Work item:
Starting at the top of the data and ending with the line that holds "Section hierarchy.", transcribe each line exactly; include both ends.

Records supplied:
Lemma bad_top_None n : bad_top n = None ↔ top_keyed n.
Proof.
  unfold bad_top, top_keyed. destruct (is_element n); [|naive_solver].
  destruct (name_is n "resources") eqn:E; rewrite ?name_is_spec in E.
  { rewrite (first_some_Forall _ resource_keyed) by apply bad_resource_None.
    rewrite E. naive_solver. }
  assert (name n ≠ Some "resources") by by intros H%name_is_spec; congruence.
  destruct (name_is n "logical-switches") eqn:E2; rewrite ?name_is_spec in E2.
  { rewrite (first_some_Forall _ switch_keyed) by apply bad_switch_None.
    rewrite E2. naive_solver. }
  assert (name n ≠ Some "logical-switches") by by intros H'%name_is_spec; congruence.
  naive_solver.
Qed.

Lemma check_keys_bad doc root :
  root_element doc = Some root →
  check_keys (Some doc) = match first_some bad_top (children root) with
  | None => (EXIT_SUCCESS, None)
  | Some n => (EXIT_FAILURE, Some (set_msg "The list element misses key."
                 (set_badelem (name n) (nc_err_new NC_ERR_BAD_ELEM))))
  end.
Proof. intros H. unfold check_keys. simpl. by rewrite H. Qed.

(** ** Correctness of the hierarchy check *)
Section hierarchy.
Context {LX : LibXml} {LN : LibNetconf}.

(** The operation a node asks for. *)
Definition op_of (n : xmlNode) : NC_EDIT_OP_TYPE :=
  match op_attr n with Some v => parse_op v | None => NC_EDIT_OP_NOTSET end.

Lemma get_operation_spec n defop errp e :
  get_operation n defop errp e =
  match op_attr n with
  | None => Done (defop, e)
  | Some v =>
      match parse_op v with
      | NC_EDIT_OP_ERROR =>
          if errp
          then Done (NC_EDIT_OP_ERROR,
                     Some (set_badattr "operation" (nc_err_new NC_ERR_BAD_ATTR)))
          else Crash NullDeref
      | op => Done (op, e)
      end
  end.
Proof.
  unfold get_operation. rewrite xmlGetNsProp_spec. fold (op_attr n).
  destruct (op_attr n) as [v|]; [|done]. destruct (parse_op v), errp; done.
Qed.

Lemma parse_op_notset v : parse_op v ≠ NC_EDIT_OP_NOTSET.
Proof. unfold parse_op. repeat case_bool_decide; done. Qed.

Lemma get_operation_ok n errp e : op_of n ≠ NC_EDIT_OP_ERROR →
  get_operation n NC_EDIT_OP_NOTSET errp e = Done (op_of n, e).
Proof.
  unfold op_of. rewrite get_operation_spec. destruct (op_attr n) as [v|]; [|done].
  by destruct (parse_op v).
Qed.

Lemma check_parents_spec bad up d e :
  Forall (λ n, ntype n ≠ XML_DOCUMENT_NODE ∧ op_of n ≠ NC_EDIT_OP_ERROR) up →
  ntype d = XML_DOCUMENT_NODE →
  check_parents bad (up ++ [d]) e =
  if existsb (λ n, bad (op_of n)) up
  then Done (EXIT_FAILURE, Some (nc_err_new NC_ERR_OP_FAILED)) else Done (EXIT_SUCCESS, e).
Proof.
  intros Hup Hd. induction Hup as [|n up [Hn Ho] _ IH]; simpl.
  { by rewrite bool_decide_eq_true_2. }
  rewrite bool_decide_eq_false_2 by done. unfold mbind, M_bind.
  rewrite cast_notset, get_operation_ok by done.
  rewrite bool_decide_eq_false_2 by done. destruct (bad (op_of n)); [done|]. apply IH.
Qed.

(** Removal must not happen inside what is being created, nor creation inside
    what is being removed; removal excludes the default operation replace. *)
Definition hierarchy_ok (n : xmlNode) (up : cursor) (defop : NC_EDIT_DEFOP_TYPE) : Prop :=
  (is_removal (op_of n) = true →
     defop ≠ NC_EDIT_DEFOP_REPLACE ∧ Forall (λ m, is_creation (op_of m) = false) up) ∧
  (is_creation (op_of n) = true → Forall (λ m, is_removal (op_of m) = false) up).

Lemma existsb_Forall {A} (f : A → bool) l :
  existsb f l = false ↔ Forall (λ x, f x = false) l.
Proof.
  induction l as [|x l IH]; simpl; [by split|].
  rewrite orb_false_iff, IH, Forall_cons. done.
Qed.

Lemma hierarchy_spec n up d defop e :
  Forall (λ n, ntype n ≠ XML_DOCUMENT_NODE ∧ op_of n ≠ NC_EDIT_OP_ERROR) (n :: up) →
  ntype d = XML_DOCUMENT_NODE →
  (hierarchy_ok n up defop ∧
   check_edit_ops_hierarchy (n :: up ++ [d]) defop e = Done (EXIT_SUCCESS, e)) ∨
  (¬ hierarchy_ok n up defop ∧
   check_edit_ops_hierarchy (n :: up ++ [d]) defop e =
     Done (EXIT_FAILURE, Some (nc_err_new NC_ERR_OP_FAILED))).
Proof.
  intros [[Hn Ho] Hup]%Forall_cons Hd. unfold check_edit_ops_hierarchy, mbind, M_bind, hierarchy_ok.
  rewrite cast_notset, get_operation_ok by done.
  pose proof (λ bad, check_parents_spec bad up d e Hup Hd) as Hp.
  rewrite <-!existsb_Forall.
  destruct (op_of n) eqn:Eo; simpl; try done; try case_bool_decide; simpl;
    rewrite ?Hp; clear Hp Hup; repeat case_match;
    first [left; split; [split; intros ?; try split|]; done
          |right; split; [intros [H1 H2]|done];
           first [destruct (H1 eq_refl)|specialize (H2 eq_refl)]; congruence].
Qed.
End hierarchy.

(** ** Correctness of the create/delete check *)
Section existence.
Context {LX : LibXml} {LN : LibNetconf}.

(** delete needs a counterpart, create must not have one. *)
Definition existence_ok (op : NC_EDIT_OP_TYPE) (equiv : option cursor) : Prop :=
  match op with
  | NC_EDIT_OP_DELETE => equiv ≠ None
  | NC_EDIT_OP_CREATE => equiv = None
  | _ => True
  end.

(** The node a pointer denotes passes the hierarchy and the existence rule. *)
Definition op_node_ok (op : NC_EDIT_OP_TYPE) (defop : NC_EDIT_DEFOP_TYPE)
  (orig : option xmlNode) (edit : xmlNode) (p : ptr) : Prop :=
  ∃ n up, path_to p edit = Some (n :: up ++ [edit]) ∧ hierarchy_ok n up defop ∧
          existence_ok op (find_element_equiv orig (n :: up ++ [edit])).

(** Every operation attribute of the document has a legal value. *)
Definition ops_legal (edit : xmlNode) : Prop :=
  Forall (λ n, op_of n ≠ NC_EDIT_OP_ERROR) (forest (children edit)).

Lemma path_below edit p : wf_doc edit → p ∈ ids edit → p ≠ nid edit →
  ∃ n up, path_to p edit = Some (n :: up ++ [edit]) ∧
    Forall (λ m, m ∈ forest (children edit)) (n :: up).
Proof.
  intros _ Hp Hne. apply path_to_Some in Hp as [cur Hcur].
  destruct (path_to_below _ _ _ Hcur) as (l & -> & Hl & Hnil).
  destruct l as [|n up]; [naive_solver|]. eauto.
Qed.

Lemma op_elements_in op d p : wf_doc d → p ∈ op_elements op d → p ∈ ids d ∧ p ≠ nid d.
Proof.
  intros (Hnd & Hdoc & _) (n & -> & [Hop Hn]%list_elem_of_filter)%list_elem_of_fmap.
  split; [apply list_elem_of_fmap; eauto|].
  intros Heq. unfold ids in Hnd. rewrite subtree_eq in Hn, Hnd.
  apply elem_of_cons in Hn as [->|Hn].
  - unfold op_attr, is_element in Hop. by rewrite Hdoc in Hop.
  - simpl in Hnd. apply NoDup_cons in Hnd as [Hnd _]. apply Hnd.
    rewrite <-Heq. apply list_elem_of_fmap. eauto.
Qed.

Lemma check_edit_op_spec op p cur s :
  ncdflt_get_basic_mode ≠ NCWD_MODE_ALL → ncdflt_get_basic_mode ≠ NCWD_MODE_TRIM →
  (existence_ok op (find_element_equiv (c_orig s) cur) ∧
   check_edit_op op p cur s = Done (true, s)) ∨
  (¬ existence_ok op (find_element_equiv (c_orig s) cur) ∧
   ∃ t, check_edit_op op p cur s = Done (false, set_cerr (Some (nc_err_new t)) s)).
Proof.
  intros Hall Htrim. unfold check_edit_op, gets, mbind, M_bind. cbv zeta.
  rewrite !(bool_decide_eq_false_2 (ncdflt_get_basic_mode = _)) by done.
  destruct (find_element_equiv (c_orig s) cur) as [r|] eqn:E.
  - rewrite andb_false_r. destruct (c_orig s) as [d|] eqn:Ed; [|by destruct cur as [|? [|? ?]]].
    apply find_element_equiv_path in E as (_ & c & o & up & -> & _).
    case_bool_decide as Hop; [right|left].
    + subst op. split; [by intros ?|]. eexists. done.
    + split; [|done]. by destruct op.
  - rewrite (bool_decide_eq_true_2 (None = None)) by done. rewrite andb_true_r.
    case_bool_decide as Hop; [right|left].
    + subst op. split; [by intros []|]. eexists. done.
    + split; [|done]. by destruct op.
Qed.

Lemma loop_step op defop p tab s cur r : 
  path_to p (c_edit s) = Some cur →
  check_edit_ops_hierarchy cur defop (c_err s) = Done r →
  check_edit_ops_loop op defop (p :: tab) s =
  match r.1 with
  | EXIT_FAILURE => Done (EXIT_FAILURE, set_cerr r.2 s)
  | EXIT_SUCCESS =>
      match check_edit_op op p cur (set_cerr r.2 s) with
      | Done (true, s') => check_edit_ops_loop op defop tab s'
      | Done (false, s') => Done (EXIT_FAILURE, s')
      | Crash f => Crash f
      | NoFuel => NoFuel
      end
  end.
Proof.
  intros Hp Hr. cbn [check_edit_ops_loop]. unfold gets, mbind, M_bind, deref, on_err.
  rewrite Hp. cbn [mret M_ret]. unfold mret, M_ret. rewrite Hr.
  destruct r as [[] e]; [|done]. simpl. by destruct (check_edit_op _ _ _ _) as [[[] ?]| |].
Qed.

Lemma check_edit_ops_loop_spec op defop tab : ∀ s,
  ncdflt_get_basic_mode ≠ NCWD_MODE_ALL → ncdflt_get_basic_mode ≠ NCWD_MODE_TRIM →
  wf_doc (c_edit s) → ops_legal (c_edit s) → c_err s = None →
  Forall (λ p, p ∈ ids (c_edit s) ∧ p ≠ nid (c_edit s)) tab →
  (Forall (op_node_ok op defop (c_orig s) (c_edit s)) tab ∧
   check_edit_ops_loop op defop tab s = Done (EXIT_SUCCESS, s)) ∨
  (¬ Forall (op_node_ok op defop (c_orig s) (c_edit s)) tab ∧
   ∃ e, check_edit_ops_loop op defop tab s = Done (EXIT_FAILURE, set_cerr (Some e) s)).
Proof.
  intros s Hall Htrim Hwf Hleg Herr Htab. induction tab as [|p tab IH].
  { left. split; [constructor|]. simpl. unfold gets, mbind, M_bind. by rewrite Herr. }
  apply Forall_cons in Htab as [[Hp Hne] Htab]. specialize (IH Htab).
  destruct (path_below _ _ Hwf Hp Hne) as (n & up & Hcur & Hin).
  destruct (hierarchy_spec n up (c_edit s) defop (c_err s)) as [[Hok Hr]|[Hok Hr]].
  { destruct Hwf as (_ & _ & Hnd). unfold ops_legal in Hleg.
    rewrite Forall_forall in Hnd, Hleg, Hin |- *. auto. }
  { apply Hwf. }
  - rewrite (loop_step op defop p tab s _ _ Hcur Hr). cbn [fst snd].
    replace (set_cerr (c_err s) s) with s by by destruct s.
    destruct (check_edit_op_spec op p (n :: up ++ [c_edit s]) s Hall Htrim)
      as [[Hex ->]|[Hex [t ->]]].
    + destruct IH as [[Hall' IH]|[Hall' IH]]; [left|right]; (split; [|exact IH]).
      * constructor; [|done]. exists n, up. done.
      * contradict Hall'. by apply Forall_cons in Hall' as [_ ?].
    + right. split; [|eauto]. intros [(n' & up' & Hcur' & _ & Hex') _]%Forall_cons.
      rewrite Hcur in Hcur'. by injection Hcur' as <- [<- _]%app_inj_tail.
  - rewrite (loop_step op defop p tab s _ _ Hcur Hr). right. split; [|eauto].
    intros [(n' & up' & Hcur' & Hok' & _) _]%Forall_cons.
    rewrite Hcur in Hcur'. by injection Hcur' as <- [<- _]%app_inj_tail.
Qed.
(** From the branch of a queue's children to the end of the chain. *)
Definition create_rest (loop : ptr → M estate exit) (p : ptr) (node : xmlNode) (cur : cursor)
  : M estate exit :=
  let parent := up_name cur 1 in
  let aux := child_content node in
  if xmlStrEqual parent (Some "queue") then
    if name_is node "id" then
      key ← key_up cur 1 "resource-id"; call (TxnModQueueId key aux)
    else if name_is node "port" then
      key ← key_up cur 1 "resource-id"; call (TxnAddQueuePort key aux)
    else if name_is node "properties" then loop p
    else mret EXIT_SUCCESS
  else if xmlStrEqual parent (Some "properties") then
    key ← key_up cur 2 "resource-id"; call (TxnModQueueOptions key (name node) (Some node))
  else if name_is node "private-key" then loop p
  else if xmlStrEqual parent (Some "owned-certificate") then
    key ← key_up cur 1 "resource-id"; call (TxnModOwnCertCertificate key (Some node))
  else if xmlStrEqual parent (Some "external-certificate") then
    key ← key_up cur 1 "resource-id"; call (TxnModExtCertCertificate key (Some node))
  else if xmlStrEqual parent (Some "private-key") then
    key ← key_up cur 2 "resource-id";
    if name_is node "key-type" then call (TxnModOwnCertKeyType key (Some node))
    else if name_is node "key-data" then call (TxnModOwnCertKeyData key (Some node))
    else mret EXIT_SUCCESS
  else if xmlStrEqual parent (Some "flow-table") then
    key ← key_up cur 1 "table-id";
    if name_is node "name" then call (TxnModFlowtableName key (Some node))
    else if name_is node "resource-id" then call (TxnModFlowtableResid key (Some node))
    else mret EXIT_SUCCESS
  else if name_is node "switch" then call (TxnAddBridge node)
  else if xmlStrEqual parent (Some "switch") then
    key ← key_up cur 1 "id";
    if name_is node "datapath-id" then call (TxnModBridgeDatapath key aux)
    else if name_is node "controllers" || name_is node "resources" then loop p
    else if name_is node "lost-connection-behavior" then call (TxnModBridgeFailmode key aux)
    else mret EXIT_SUCCESS
  else if name_is node "controller" then
    key ← key_up cur 2 "id"; call (TxnAddContr node key)
  else if xmlStrEqual parent (Some "controller") then
    key ← key_up cur 1 "id";
    if name_is node "local-ip-address" then call (TxnModContrLip key aux)
    else if name_is node "ip-address" || name_is node "port" || name_is node "protocol" then
      call (TxnModContrTarget key (name node) aux)
    else mret EXIT_SUCCESS
  else mret EXIT_SUCCESS.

Solution to this task:
Lemma bad_top_None n : bad_top n = None ↔ top_keyed n.
Proof.
  unfold bad_top, top_keyed. destruct (is_element n); [|naive_solver].
  destruct (name_is n "resources") eqn:E; rewrite ?name_is_spec in E.
  { rewrite (first_some_Forall _ resource_keyed) by apply bad_resource_None.
    rewrite E. naive_solver. }
  assert (name n ≠ Some "resources") by by intros H%name_is_spec; congruence.
  destruct (name_is n "logical-switches") eqn:E2; rewrite ?name_is_spec in E2.
  { rewrite (first_some_Forall _ switch_keyed) by apply bad_switch_None.
    rewrite E2. naive_solver. }
  assert (name n ≠ Some "logical-switches") by by intros H'%name_is_spec; congruence.
  naive_solver.
Qed.

Lemma check_keys_bad doc root :
  root_element doc = Some root →
  check_keys (Some doc) = match first_some bad_top (children root) with
  | None => (EXIT_SUCCESS, None)
  | Some n => (EXIT_FAILURE, Some (set_msg "The list element misses key."
                 (set_badelem (name n) (nc_err_new NC_ERR_BAD_ELEM))))
  end.
Proof. intros H. unfold check_keys. simpl. by rewrite H. Qed.

(** ** Correctness of the hierarchy check *)
Section hierarchy.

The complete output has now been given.